(** [get_product] returns a document exactly when the identifier is
    well-formed, the store is there and a stored product has that [_id].
    The document it returns is the serialized form of a stored product
    with that [_id], and its [id] is the identifier in lower-case
    hexadecimal, however the request spelled it. *)
Theorem get_product_success (product_id : string) (db : option database) :
  ((exists r, get_product float_repr product_id db = Ok r) <->
   exists (h : database) (oid : ObjectId) (doc : pydict),
     db = Some h /\ ObjectId_of_str product_id = Ok oid /\
     doc ∈ db_getitem h "product" /\ doc !! "_id" = Some (VOid oid)) /\
  (forall r, get_product float_repr product_id db = Ok r ->
     exists (h : database) (oid : ObjectId) (doc d' : pydict),
       db = Some h /\ ObjectId_of_str product_id = Ok oid /\
       doc ∈ db_getitem h "product" /\ doc !! "_id" = Some (VOid oid) /\
       r = Some d' /\ serialize_doc float_repr (Some doc) = Some d' /\
       d' !! "id" = Some (VStr (hexlify (oid_binary oid))) /\
       d' !! "_id" = None).
Proof.
  assert (forall r, get_product float_repr product_id db = Ok r ->
     exists (h : database) (oid : ObjectId) (doc d' : pydict),
       db = Some h /\ ObjectId_of_str product_id = Ok oid /\
       doc ∈ db_getitem h "product" /\ doc !! "_id" = Some (VOid oid) /\
       r = Some d' /\ serialize_doc float_repr (Some doc) = Some d' /\
       d' !! "id" = Some (VStr (hexlify (oid_binary oid))) /\
       d' !! "_id" = None) as Hsound.
  { intros r Hr. unfold get_product in Hr.
    destruct db as [h|]; [|done]. cbn [bind] in Hr.
    destruct (ObjectId_of_str product_id) as [oid|e] eqn:Hoid; [|done].
    cbn [bind] in Hr.
    destruct (find_one (db_getitem h "product") {[ "_id" := VOid oid ]})
      as [doc|] eqn:Hfind; [|done].
    apply find_one_Some in Hfind as [Hdoc Hid%matches_singleton].
    assert (doc <> ∅) as Hne.
    { intros ->. by rewrite lookup_empty in Hid. }
    unfold not_doc in Hr. rewrite bool_decide_eq_false_2 in Hr by done.
    simpl in Hr. rewrite decide_False in Hr by done. injection Hr as <-.
    exists h, oid, doc, (serialize_dict float_repr doc).
    repeat split; try done.
    - simpl. by rewrite decide_False.
    - by rewrite (serialize_dict_id _ _ _ Hid).
    - apply serialize_dict_no__id. }
  split; [|exact Hsound]. split.
  - intros [r Hr]. destruct (Hsound r Hr) as (h & oid & doc & d' & H).
    exists h, oid, doc. tauto.
  - intros (h & oid & doc & -> & Hoid & Hdoc & Hid).
    destruct (find_one_is_Some (db_getitem h "product") {[ "_id" := VOid oid ]} doc)
      as [doc' Hfind]; [done|by apply matches_singleton|].
    exists (Some (serialize_dict float_repr doc')).
    apply (get_product_found _ _ oid); [done..|].
    apply find_one_Some in Hfind as [_ Hid'%matches_singleton].
    intros ->. by rewrite lookup_empty in Hid'.
Qed.
(** * Verification of the highlight pipeline of criteria-assistant-web

    Shallow embedding of the projector ([projector.ts]), tokenizer
    ([tokenizer.ts]), matcher ([matcher.ts]), match store ([store.ts]),
    renderer ([renderer.ts]) and search controller ([controller.ts]).

    Numbers of the coordinate code are modelled as real numbers: the
    embedding is exact arithmetic, IEEE rounding is not modelled.
    Strings are lists of (ASCII) code units. *)

From Stdlib Require Import Reals Lra ZArith Lia List Bool Ascii String.
From Stdlib Require Import Sorting.Sorted.
Import ListNotations.

Open Scope R_scope.

(* ------------------------------------------------------------------ *)
(** ** Projector (src/unnamed/part_012, projector.ts) *)

Module Projector.

(** [interface Viewport] of types/viewport.ts. *)
Record Viewport := mkViewport {
  width : R;
  height : R;
  scale : R;
  rotation : Z
}.

(** [PdfRect] and [CssRect] are both [[number, number, number, number]]. *)
Definition Rect4 : Type := (R * R * R * R)%type.
Definition PdfRect := Rect4.
Definition CssRect := Rect4.

Record Point := mkPoint { px : R; py : R }.
(** The two [api_params] properties and the key each files the year under. *)
Inductive api_params_of
  : string -> (TMDBSearchParams -> gmap string (list N)) -> Prop :=
| api_params_movie : api_params_of "primary_release_year" movie_api_params
| api_params_tv : api_params_of "first_air_date_year" tv_api_params.

(** Vocabulary for the classifiers. *)

(** [w] is a piece of the text [s]. *)
Definition occurs_in (w s : list N) : Prop := exists pre post, s = pre ++ w ++ post.

(** The code points of the quote pattern. *)
Definition quote_chars : list N := [34; 0x201C; 0x201D; 0x2018; 0x2019].

Definition has_quote (s : list N) : Prop := Exists (fun c => c ∈ quote_chars) s.

(** The last of the discovery patterns. *)
Definition decade_pattern : list N := u "\b2000s|1990s|1980s|1970s|1960s|1950s\b".
Definition decade_re : pattern := Eval vm_compute in compiled decade_pattern.

(** Words some piece of which every match of a discovery pattern contains,
    and the two centuries of the year patterns. *)
Definition discovery_words : list (list N) :=
  [u "top"; u "best"; u "popular"; u "trending"; u "recommend"; u "suggest";
   u "list"; u "ranked"; u "collection"; u "theme"; u "movie"; u "film";
   u "show"; u "series"; u "tv"; u "similar to"; u "like"; u "2000s"; u "1990s";
   u "1980s"; u "1970s"; u "1960s"; u "1950s"].
Definition century_words : list (list N) := [u "19"; u "20"].

(** The same for the patterns of [detect_user_intent]. *)
Definition movie_words : list (list N) :=
  [u "movie"; u "film"; u "cinema"; u "flick"; u "motion picture"; u "blockbuster"].
Definition series_words : list (list N) :=
  [u "show"; u "television"; u "series"; u "episode"; u "season"; u "sitcom"].

(** The words that have a pattern [\b<w>\b] or [\b<w>s?\b] of their own in
    [movie_patterns] and in [series_patterns]; [show] is left out for its
    special case. *)
Definition movie_terms : list (list N) :=
  [u "movie"; u "movies"; u "film"; u "films"; u "cinema"; u "flick"; u "flicks";
   u "motion picture"; u "motion pictures"; u "feature film"; u "feature films";
   u "blockbuster"; u "blockbusters"].
Definition series_terms : list (list N) :=
  [u "television"; u "series"; u "episode"; u "episodes"; u "season"; u "seasons";
   u "sitcom"; u "sitcoms"; u "miniseries"].

(** The texts a pattern can read, as sequences of literal code points and
    gaps ([None]) that stand for any text. *)
Definition shape : Set := list (option N).

Fixpoint shapes (r : regex) : list shape :=
  match r with
  | RChar (CLit c) => [[Some c]]
  | RChar _ => [[None]]
  | REps => [[]]
  | RSeq r1 r2 => a ← shapes r1; b ← shapes r2; [a ++ b]
  | RAlt r1 r2 => shapes r1 ++ shapes r2
  | RStar _ => [[None]]
  | RGroup _ r1 => shapes r1
  | RWordB => [[]]
  | REnd => [[]]
  end.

________________________________________

- [Work task]:
Retype the records above exactly, from their first line through the line that contains "((exists r, get_product", and stop there.

- [Result of the task]:
(** [get_product] returns a document exactly when the identifier is
    well-formed, the store is there and a stored product has that [_id].
    The document it returns is the serialized form of a stored product
    with that [_id], and its [id] is the identifier in lower-case
    hexadecimal, however the request spelled it. *)
Theorem get_product_success (product_id : string) (db : option database) :
  ((exists r, get_product float_repr product_id db = Ok r) <->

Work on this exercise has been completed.